Description
Location: Tel Aviv/ Ra'anana
Job Summary
DriveNets is seeking a senior AI Researcher to join its R&D group and lead the frontier of large-scale LLM optimization. You will focus on maximizing performance, scalability, and efficiency of LLM training and inference across massive GPU clusters, bridging deep learning research, distributed systems design, and hardware-aware optimization.
At DriveNets, we treat AI performance as a systems problem. Just as we reinvented networking through disaggregation and software-defined scale, we’re applying the same philosophy to AI infrastructure. Your work will directly influence how large models are deployed, scaled, and optimized across high-density compute environments.
Key Responsibilities
- Conduct cutting-edge research in artificial intelligence and machine learning, from problem formulation to experimental validation.
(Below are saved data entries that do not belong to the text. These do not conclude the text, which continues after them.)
(** A directory is given back the logical path below the deepest root that contains it, and
    that path resolves to the directory; there is none exactly when no root contains it; two
    roots are never tied. *)
Theorem logical_path_round_trip `{FsLaws canonicalize is_dir} roots cwd c :
  roots_ok roots -> canonical_directory canonicalize is_dir cwd = Ok c ->
  match reverse_resolve canonicalize is_dir roots cwd with
  | Ok (Some logical) =>
      resolve canonicalize is_dir roots logical = Ok c
      /\ exists name root, hd_error (components logical) = Some (Normal name)
           /\ (name, root) ∈ nr_roots roots /\ inside c root = true
           /\ forall n r, (n, r) ∈ nr_roots roots -> inside c r = true ->
                (path_depth r <= path_depth root)%nat
  | Ok None => forall n r, (n, r) ∈ nr_roots roots -> inside c r = false
  | Err e => e = "session cwd must be valid UTF-8"%string
  end.
Proof.
  intros Hok Hcwd. unfold reverse_resolve. rewrite Hcwd. cbn [bind].
  pose proof (deepest_root_spec c (nr_roots roots) [] (nr_roots roots) None None eq_refl
    (ro_distinct _ Hok) (entries_sorted_nodup _ (ro_sorted _ Hok)) eq_refl) as Hdeep.
  destruct (deepest_root c (nr_roots roots) None None) as [[[name root]|] tied].
  2: { apply Hdeep. by intros n r []%elem_of_nil. }
  destruct Hdeep as (-> & Hin & Hi & Hmax); [by intros n r []%elem_of_nil|].
  apply inside_app in Hi as Hi'. destruct Hi' as [cs Hcs].
  unfold canonical_directory in Hcwd. apply bind_Ok in Hcwd as (x & Hx%map_err_Ok & Hcwd).
  apply bind_Ok in Hcwd as ([] & Hd%ensure_Ok & [= ->]).
  destruct (canonical_normal _ _ Hx) as [Habs Hpar].
  destruct (ro_canonical _ Hok _ _ Hin) as (_ & q & Hq).
  destruct (canonical_normal _ _ Hq) as [Habsr _].
  destruct (below_names c root cs Habs Hpar Habsr Hcs) as (names & -> & Hns).
  unfold path_strip_prefix. assert (path_starts_with c root = true) as ->
    by (apply starts_with_app; by eexists).
  cbn [bind]. rewrite Hcs, drop_app_length, map_map. cbn [component_text]. rewrite map_id.
  pose proof (resolve_names roots name root names c cwd Hok Hin Hns Hx Hd Hcs) as Hres.
  pose proof (components_logical (name :: names)) as Hcl.
  assert (hd_error (components (join_strings "/" (name :: names))) = Some (Normal name)) as Hhd.
  { rewrite Hcl; [done|done|]. constructor; [|done]. by apply root_name_ok, (ro_names _ Hok _ root). }
  destruct names as [|n l].
  - cbn [join_strings String.concat str_is_empty]. split; [exact Hres|]. by exists name, root.
  - rewrite join_nonempty by done. destruct (utf8_valid _); cbn [ensure bind]; [|done].
    change (name +:+ "/" +:+ join_strings "/" (n :: l)) with (join_strings "/" (name :: n :: l)).
    split; [exact Hres|]. by exists name, root.
Qed.
End Roots.

(** * Generated paths *)

Section Mutation.
Context (canonicalize : string -> result FsError string) (is_dir : string -> bool)
  (is_symlink : string -> result FsError bool).

Lemma most_specific_spec cand rest : forall best res,
  most_specific cand rest best = Ok res ->
  (forall b, best = Some b -> exists b', res = Some b' /\ (path_depth b.2 <= path_depth b'.2)%nat)
  /\ (forall n r, (n, r) ∈ rest -> inside cand r = true ->
        exists b', res = Some b' /\ (path_depth r <= path_depth b'.2)%nat)
  /\ (res = best \/ exists b', res = Some b' /\ b' ∈ rest).
Proof.
  induction rest as [|[name root] rest IH]; intros best res; cbn [most_specific].
  { intros [= <-]. split; [eauto|]. split; [by intros n r []%elem_of_nil|by left]. }
  rewrite <- negb_orb. fold (inside cand root). destruct (inside cand root) eqn:Ei; cbn [negb].
  2: { intros (H1 & H2 & H3)%IH. split; [done|]. split.
       - intros n r [[= -> ->]|Hin]%elem_of_cons Hr; [congruence|by apply (H2 n)].
       - destruct H3 as [->|(b' & -> & Hb)]; [by left|right; exists b'; split; [done|by right]]. }
  assert (forall x, most_specific cand rest x = Ok res ->
    x = Some (name, root) \/ (exists b, x = Some b /\ best = Some b /\ (path_depth root <= path_depth b.2)%nat) ->
    (forall b, best = Some b -> exists x', x = Some x' /\ (path_depth b.2 <= path_depth x'.2)%nat) ->
    (forall b, best = Some b -> exists b', res = Some b' /\ (path_depth b.2 <= path_depth b'.2)%nat)
    /\ (forall n r, (n, r) ∈ (name, root) :: rest -> inside cand r = true ->
          exists b', res = Some b' /\ (path_depth r <= path_depth b'.2)%nat)
    /\ (res = best \/ exists b', res = Some b' /\ b' ∈ (name, root) :: rest)) as Hstep.
  { intros x (H1 & H2 & H3)%IH Hx Hbest. split; [|split].
    - intros b Hb. destruct (Hbest b Hb) as (x' & -> & Hle). destruct (H1 x' eq_refl) as (b' & -> & Hle').
      exists b'. split; [done|lia].
    - intros n r [[= -> ->]|Hin]%elem_of_cons Hr; [|by apply (H2 n)].
      destruct Hx as [->|(b & -> & _ & Hle)]; [by apply (H1 (name, root))|].
      destruct (H1 b eq_refl) as (b' & -> & Hle'). exists b'. split; [done|lia].
    - destruct H3 as [->|(b' & -> & Hb)]; [|right; exists b'; split; [done|by right]].
      destruct Hx as [->|(b & -> & Hb & _)]; [right; exists (name, root); split; [done|by left]|by left]. }
  destruct best as [[bn br]|].
  - destruct (Nat.ltb_spec (path_depth br) (path_depth root)).
    + intros Hm. apply (Hstep (Some (name, root)) Hm); [by left|]. intros b [= <-]. exists (name, root).
      split; [done|cbn [snd]; lia].
    + destruct (path_depth root =? path_depth br)%nat; [done|]. intros Hm.
      apply (Hstep (Some (bn, br)) Hm); [right; by exists (bn, br)|]. intros b [= <-]. by exists (bn, br).
  - intros Hm. apply (Hstep (Some (name, root)) Hm); [by left|done].
Qed.

(** A prefix of the path that was checked. *)
Definition checked (roots : NamedRoots) (requested candidate : string) : Prop :=
  (is_symlink candidate = Ok false \/ is_symlink candidate = Err FsNotFound)
  /\ (exists root, (requested, root) ∈ nr_roots roots
       /\ forall n r, (n, r) ∈ nr_roots roots -> inside candidate r = true ->
            (path_depth r <= path_depth root)%nat).

Lemma check_mutation_spec roots requested rest : forall candidate,
  is_absolute candidate = true -> (forall n, Normal n ∈ rest -> name_ok n) ->
  check_mutation_components is_symlink roots requested candidate rest = Ok tt ->
  exists names, rest = map Normal names
    /\ forall k, (0 < k <= length names)%nat -> exists text,
         components text = components candidate ++ map Normal (take k names)
         /\ checked roots requested text.
Proof.
  induction rest as [|c rest IH]; intros candidate Habs Hnames; cbn [check_mutation_components].
  { intros _. exists []. split; [done|]. cbn. lia. }
  destruct c as [| | |n]; try done.
  assert (name_ok n) as Hn by (apply Hnames; by left).
  set (cand := push_component candidate (Normal n)).
  intros H. apply bind_Ok in H as (best & Hbest & H). apply bind_Ok in H as ([] & Heq%ensure_Ok & H).
  destruct best as [[bn br]|]; [|done]. cbn in Heq. apply String.eqb_eq in Heq. subst bn.
  apply most_specific_spec in Hbest as (_ & Hmax & Hin).
  destruct Hin as [?|([bn' br'] & [= <- <-] & Hin)]; [done|].
  assert ((is_symlink cand = Ok false \/ is_symlink cand = Err FsNotFound)
    /\ check_mutation_components is_symlink roots requested cand rest = Ok tt) as [Hlink Hrest].
  { destruct (is_symlink cand) as [link|[| |]] eqn:El; try done; [|by auto].
    destruct link; [done|]. by auto. }
  assert (checked roots requested cand) as Hcand.
  { split; [done|]. exists br. split; [done|]. intros m r Hm Hr.
    destruct (Hmax m r Hm Hr) as (b' & [= <-] & ?). done. }
  destruct (IH cand) as (names & -> & Hall); [by apply push_absolute| |done|].
  { intros m Hm. apply Hnames. by right. }
  exists (n :: names). split; [done|]. intros [|k] Hk; [lia|].
  assert (components cand = components candidate ++ [Normal n]) as Hc by (by apply components_push).
  destruct k as [|k]; [by exists cand|].
  destruct (Hall (S k)) as (text & Ht & Hchk); [cbn in Hk; lia|].
  exists text. split; [|done]. by rewrite Ht, Hc, <- app_assoc.
Qed.

(** A generated path that is accepted is its root and names below it; no prefix of it is a
    symbolic link or lies in a deeper root; and no other root lies below it. *)
Theorem mutation_path_confined `{FsLaws canonicalize is_dir} roots requested path root :
  roots_ok canonicalize is_dir roots -> canonical_root roots requested = Some root ->
  validate_mutation_path_under_root is_symlink roots requested path = Ok tt ->
  exists names, components path = components root ++ map Normal names
    /\ (forall k, (0 < k <= length names)%nat -> exists text,
          components text = components root ++ map Normal (take k names)
          /\ checked roots requested text)
    /\ forall n r, (n, r) ∈ nr_roots roots -> path_starts_with r path = true -> n = requested.
Proof.
  intros Hok Hroot Hv. unfold validate_mutation_path_under_root in Hv. rewrite Hroot in Hv.
  cbn [ok_or bind] in Hv. apply bind_Ok in Hv as ([] & Hin%ensure_Ok & Hv).
  apply bind_Ok in Hv as ([] & Hc & Hnest%ensure_Ok).
  apply andb_true_iff in Hin as [_ [cs Hcs]%starts_with_app].
  pose proof (btree_get_in _ _ _ Hroot) as Hmem.
  destruct (ro_canonical _ _ _ Hok _ _ Hmem) as (_ & q & Hq).
  destruct (canonical_normal _ _ Hq) as [Habs _].
  rewrite Hcs, drop_app_length in Hc.
  apply check_mutation_spec in Hc as (names & -> & Hall); [|done|].
  2: { intros n Hn. apply (normal_name path). rewrite Hcs. set_solver. }
  exists names. split; [done|]. split; [done|]. intros n r Hr Hp.
  destruct (String.eqb_spec n requested) as [|Hne%String.eqb_neq]; [done|].
  apply negb_true_iff, not_true_iff_false in Hnest. destruct Hnest. apply existsb_exists.
  exists (n, r). split; [by apply list_elem_of_In|]. cbn. by rewrite Hne, Hp.
Qed.
End Mutation.

(** * A host with nested roots *)

Module NamedRootsWitness.

Definition canon (path : string) : result FsError string :=
  match components path with
  | [RootDir] => Ok "/"%string
  | [RootDir; Normal "srv"] => Ok "/srv"%string
  | [RootDir; Normal "srv"; Normal "app"] => Ok "/srv/app"%string
  | [RootDir; Normal "srv"; Normal "app"; Normal "web"] => Ok "/srv/app/web"%string
  | _ => Err FsNotFound
  end.
Definition dirs (_ : string) : bool := true.
Definition links (path : string) : result FsError bool :=
  match canon path with
  | Ok _ => Ok false
  | Err e => Err e
  end.

Lemma canon_cases p t : canon p = Ok t -> components t = components p.
Proof. unfold canon. intros H. repeat (case_match; try done); by injection H as <-. Qed.

#[local] Instance canon_laws : FsLaws canon dirs.
Proof.
  split.
  - intros p t Hp. unfold canon in Hp.
    repeat (case_match; try done); injection Hp as <-; (split; [done|]);
      intros Hin; vm_compute in Hin;
      repeat (apply elem_of_cons in Hin as [?|Hin]; [done|]); by apply elem_of_nil in Hin.
  - intros p t q Hp _ _ Hq. rewrite (canon_cases p t Hp) in Hq. unfold canon in *. by rewrite Hq.
Qed.

Definition host_roots : NamedRoots :=
  mkNamedRoots [("app"%string, "/srv/app"%string); ("srv"%string, "/srv"%string)].

Lemma host_ok : roots_ok canon dirs host_roots.
Proof.
  split; unfold host_roots; cbn [nr_roots].
  - repeat constructor; done.
  - intros n r Hin. repeat (apply elem_of_cons in Hin as [[= -> ->]|Hin]; [by vm_compute|]).
    by apply elem_of_nil in Hin.
  - intros n r Hin. repeat (apply elem_of_cons in Hin as [[= -> ->]|Hin];
      [split; [done|first [by exists "/srv/app"%string|by exists "/srv"%string]]|]).
    by apply elem_of_nil in Hin.
  - intros n1 r1 n2 r2 H1 H2 Hc.
    repeat (apply elem_of_cons in H1 as [[= -> ->]|H1]; [|]); try by apply elem_of_nil in H1.
    all: repeat (apply elem_of_cons in H2 as [[= -> ->]|H2]; [|]); try by apply elem_of_nil in H2.
    all: done || (vm_compute in Hc; done).
Qed.

Lemma resolve_inside_witness : path_starts_with "/srv/app/web" "/srv/app" = true.
Proof.
  destruct (resolve_inside canon dirs host_roots "app/./web" "/srv/app/web") as (n & r & _ & Hr & _ & Hs);
    [by vm_compute|].
  by vm_compute.
Defined.

Lemma logical_path_round_trip_witness :
  reverse_resolve canon dirs host_roots "/srv//app/web" = Ok (Some "app/web"%string)
  /\ resolve canon dirs host_roots "app/web" = Ok "/srv/app/web"%string.
Proof.
  pose proof (logical_path_round_trip canon dirs host_roots "/srv//app/web" "/srv/app/web" host_ok
    eq_refl) as H.
  change (reverse_resolve canon dirs host_roots "/srv//app/web") with (Ok (E := string) (Some "app/web"%string)) in *.
  split; [done|]. exact (proj1 H).
Defined.

Lemma mutation_path_confined_witness :
  exists names, components "/srv/app/new/x" = components "/srv/app" ++ map Normal names.
Proof.
  destruct (mutation_path_confined canon dirs links host_roots "app" "/srv/app/new/x" "/srv/app" host_ok
    eq_refl) as (names & Hc & _); [by vm_compute|].
  by exists names.
Defined.
End NamedRootsWitness.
- Research, design, implement and evaluate novel algorithms, models, optimization strategies and architectures across areas of large-scale LLM training and inference (e.g., tensor/pipeline/expert parallelisms, quantization, prefill/decode disaggregation, GPU communication optimization).
- Translate research ideas into working prototypes and production-ready solutions.
- Stay up to date with state-of-the-art research, frameworks, and emerging trends in the AI ecosystem.
- Publish research findings internally and externally (papers, technical reports, blog posts, or patents) and present results to internal and external technical audiences.
- Collaborate closely with engineers, product teams, and other researchers to align research with real- world impact
- Profile distributed training and inference pipelines - identifying algorithmic, memory, and scheduling inefficiencies to contribute to a technical decision-making and long-term research roadmaps.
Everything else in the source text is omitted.